I have an optimization problem with a minimization cost function and two constraints to meet. Without considering one of the constraints, I can reduce the optimization problem to an NP-Complete problem. But with both constraints, I don't have any idea to reduce the problem to a known NP-Complete or NP-hard problem.
Suppose in a graph, I want to select the minimum number of nodes that address two different conditions. These conditions are independent. For example one of them is addressing the minimum dominating set problem and another is ensuring that nodes with some structural features are selected. So, I should find the minimum number of nodes that both dominant all nodes of the network, and also ensure nodes with specific structural features are selected. Without the second constraint, I can prove that the optimization model is an NP-hard problem. But with both of them, I can't find any known problem to reduce.

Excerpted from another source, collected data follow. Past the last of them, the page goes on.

Lemma round_even_upper a s K : 0 < s → a ≤ K * 2 ^ s → round_even a s ≤ K.
Proof.
  intros Hs HK. unfold round_even.
  assert (0 < 2 ^ s) by (apply Z.pow_pos_nonneg; lia).
  assert (0 < 2 ^ (s - 1)) by (apply Z.pow_pos_nonneg; lia).
  pose proof (Z.div_mod a (2 ^ s) ltac:(lia)) as Hdm.
  pose proof (Z.mod_pos_bound a (2 ^ s) ltac:(lia)) as Hr.
  assert (a / 2 ^ s ≤ K) by (apply Z.div_le_upper_bound; lia).
  destruct (Z.eq_dec (a / 2 ^ s) K) as [Heq|Hne].
  - assert (a mod 2 ^ s = 0) as -> by nia.
    destruct (Z.ltb_spec (2 ^ (s - 1)) 0); [lia|].
    destruct (Z.eqb_spec 0 (2 ^ (s - 1))); [lia|]. simpl. lia.
  - case_match; lia.
Qed.

Lemma round_even_nonneg a s : 0 < s → 0 ≤ a → 0 ≤ round_even a s.
Proof. intros. apply round_even_lower; lia. Qed.

Lemma dyad_exp_mono a e e' : 0 ≤ a → e ≤ e' → (dyad a e <= dyad a e')%Q.
Proof.
  intros. rewrite (dyad_to a e' e), dyad_le_same by done.
  assert (0 < 2 ^ (e' - e)) by (apply Z.pow_pos_nonneg; lia). nia.
Qed.

(** The two parts of a rounded positive mantissa. *)
Lemma rnd_pos p m e :
  0 < m → rnd p m e =
    if bitlen m - p <=? 0 then (m, e)
    else (round_even m (bitlen m - p), e + (bitlen m - p)).
Proof.
  intros. unfold rnd. rewrite Z.abs_eq, Z.sgn_pos by lia. by rewrite Z.mul_1_l.
Qed.

Lemma rnd_0 p e : rnd p 0 e = if 0 - p <=? 0 then (0, e) else (0, e + (0 - p)).
Proof. done. Qed.

Lemma rnd_ge p m e k j :
  1 ≤ p → 0 < m → 0 ≤ k < 2 ^ p →
  (dyad k j <= dyad m e)%Q → (dyad k j <= dyad (rnd p m e).1 (rnd p m e).2)%Q.
Proof.
  intros Hp Hm Hk Hle. rewrite rnd_pos by done.
  destruct (Z.leb_spec (bitlen m - p) 0) as [|Hs]; [done|]. simpl.
  set (s := bitlen m - p) in *.
  destruct (Z.le_gt_cases (e + s) j) as [Hj|Hj].
  - rewrite (dyad_to k j (e + s)), dyad_le_same by done.
    apply round_even_lower; [done|].
    rewrite (dyad_to k j e), dyad_le_same in Hle by lia.
    rewrite <- Z.mul_assoc, <- Z.pow_add_r by lia.
    by replace (j - (e + s) + s) with (j - e) by lia.
  - apply Qle_trans with (dyad (2 ^ (p - 1)) (j + 1)).
    + rewrite (dyad_to (2 ^ (p - 1)) (j + 1) j), dyad_le_same by lia.
      rewrite <- Z.pow_add_r by lia. replace (p - 1 + (j + 1 - j)) with p by lia. lia.
    + eapply Qle_trans; [apply (dyad_exp_mono _ (j + 1) (e + s)); [apply Z.pow_nonneg; lia|lia]|].
      rewrite dyad_le_same. apply round_even_lower; [done|].
      rewrite <- Z.pow_add_r by lia.
      pose proof (bitlen_bounds m Hm) as [? _].
      by replace (p - 1 + s) with (bitlen m - 1) by lia.
Qed.

Lemma rnd_le p m e k j :
  0 < m → 0 ≤ k < 2 ^ p →
  (dyad m e <= dyad k j)%Q → (dyad (rnd p m e).1 (rnd p m e).2 <= dyad k j)%Q.
Proof.
  intros Hm Hk Hle. rewrite rnd_pos by done.
  destruct (Z.leb_spec (bitlen m - p) 0) as [|Hs]; [done|]. simpl.
  set (s := bitlen m - p) in *.
  assert (0 ≤ p) by (destruct (Z.le_gt_cases 0 p); [done|]; rewrite Z.pow_neg_r in Hk by done; lia).
  destruct (Z.le_gt_cases (e + s) j) as [Hj|Hj].
  - rewrite (dyad_to k j (e + s)), dyad_le_same by done.
    apply round_even_upper; [done|].
    rewrite (dyad_to k j e), dyad_le_same in Hle by lia.
    rewrite <- Z.mul_assoc, <- Z.pow_add_r by lia.
    by replace (j - (e + s) + s) with (j - e) by lia.
  - exfalso. apply (Qle_not_lt _ _ Hle).
    set (i := Z.min j e).
    rewrite (dyad_to k j i), (dyad_to m e i), dyad_lt_same by lia.
    pose proof (bitlen_bounds m Hm) as [Hb _].
    apply Z.lt_le_trans with (2 ^ p * 2 ^ (j - i)).
    + apply Z.mul_lt_mono_pos_r; [apply Z.pow_pos_nonneg; lia|lia].
    + etransitivity; [|apply Z.mul_le_mono_nonneg_r; [apply Z.pow_nonneg; lia|exact Hb]].
      rewrite <- !Z.pow_add_r by lia. apply Z.pow_le_mono_r; lia.
Qed.

(** Tiny values, and values rounded to no bits at all, stay below one half of the
    range of normal numbers. *)
Lemma rnd_le_pow2 p m e k :
  0 < m → (dyad m e <= dyad 1 k)%Q → e + (bitlen m - p) ≤ k →
  (dyad (rnd p m e).1 (rnd p m e).2 <= dyad 1 k)%Q.
Proof.
  intros Hm Hle Hp. rewrite rnd_pos by done.
  destruct (Z.leb_spec (bitlen m - p) 0) as [|Hs]; [done|]. simpl.
  set (s := bitlen m - p) in *.
  rewrite (dyad_to 1 k (e + s)), dyad_le_same by lia.
  apply round_even_upper; [done|].
  rewrite (dyad_to 1 k e), dyad_le_same in Hle by lia.
  rewrite <- Z.mul_assoc, <- Z.pow_add_r by lia.
  by replace (k - (e + s) + s) with (k - e) by lia.
Qed.

Lemma rnd_nonneg p m e : 0 ≤ m → 0 ≤ (rnd p m e).1.
Proof.
  intros Hm. destruct (Z.eq_dec m 0) as [->|]; [rewrite rnd_0; destruct (0 - p <=? 0); simpl; lia|].
  rewrite rnd_pos by lia. destruct (Z.leb_spec (bitlen m - p) 0); simpl; [lia|].
  by apply round_even_nonneg.
Qed.

Lemma rnd_zero p e : (rnd p 0 e).1 = 0.
Proof. rewrite rnd_0. by destruct (0 - p <=? 0). Qed.

(** Values that fit the precision are not rounded. *)
Lemma rnd_exact p m e : bitlen (Z.abs m) ≤ p → rnd p m e = (m, e).
Proof. intros. unfold rnd. destruct (Z.leb_spec (bitlen (Z.abs m) - p) 0); [done|lia]. Qed.

(** ** Division *)

(** The mantissa, with the sticky bit, that division rounds. *)
Definition quo_mant (p mx my : Z) : Z :=
  let k := quo_shift p mx my in
  2 * ((mx * 2 ^ k) / my) + (if (mx * 2 ^ k) mod my =? 0 then 0 else 1).

Lemma quo_pos_eq p mx ex my ey :
  quo_pos p mx ex my ey = rnd p (quo_mant p mx my) (ex - ey - quo_shift p mx my - 1).
Proof. done. Qed.

Lemma quo_shift_nonneg p mx my : 0 ≤ quo_shift p mx my.
Proof. unfold quo_shift. lia. Qed.

Section quotient.
Context (p mx ex my ey : Z).
Context (Hp : 1 ≤ p) (Hmx : 0 < mx) (Hmy : 0 < my).
#[local] Abbreviation k := (quo_shift p mx my).
#[local] Abbreviation E := (ex - ey - k - 1).

Lemma quo_floor_large : 2 ^ (p + 1) * my ≤ mx * 2 ^ k.
Proof using Hp Hmx Hmy.
  pose proof (bitlen_bounds mx Hmx) as [Hx _].
  pose proof (bitlen_bounds my Hmy) as [_ Hy].
  pose proof (bitlen_pos mx Hmx). pose proof (bitlen_pos my Hmy).
  assert (0 ≤ k) by apply quo_shift_nonneg.
  transitivity (2 ^ (p + 1) * 2 ^ bitlen my).
  { apply Z.mul_le_mono_nonneg_l; [apply Z.pow_nonneg; lia|lia]. }
  transitivity (2 ^ (bitlen mx - 1) * 2 ^ k).
  - rewrite <- !Z.pow_add_r by lia. apply Z.pow_le_mono_r; [lia|]. unfold quo_shift. lia.
  - apply Z.mul_le_mono_nonneg_r; [apply Z.pow_nonneg; lia|done].
Qed.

Therefore, I want to know that, is it possible to say that as the optimization problem with one of the constraints is NP-hard or NP-Complete, so with both constraints has also the same complexity class?
If you are asking if this is true in general, the answer is no.
Example 1: Satisfiability problem (3-SAT) is NP-Complete. Add a constraint that the clauses have atmost one positive literal (Horn clause), we get Horn-satisfiability (HORN-SAT) problem which is solvable in polynomial time. Here, adding a constraint made the problem less complex and easier to solve.
Example 2: Minimum Spanning Tree (MSP) is of complexity O(E log(V)). If we add the constraints that there can be no branches in the tree, we get the Traveling Salesman Problem (TSP) which is NP-Complete. Here, adding a constraint made the problem more complex and difficult to solve.
So, adding a constraint can either increase or decrease complexity. Therefore, the answer to your question is - No.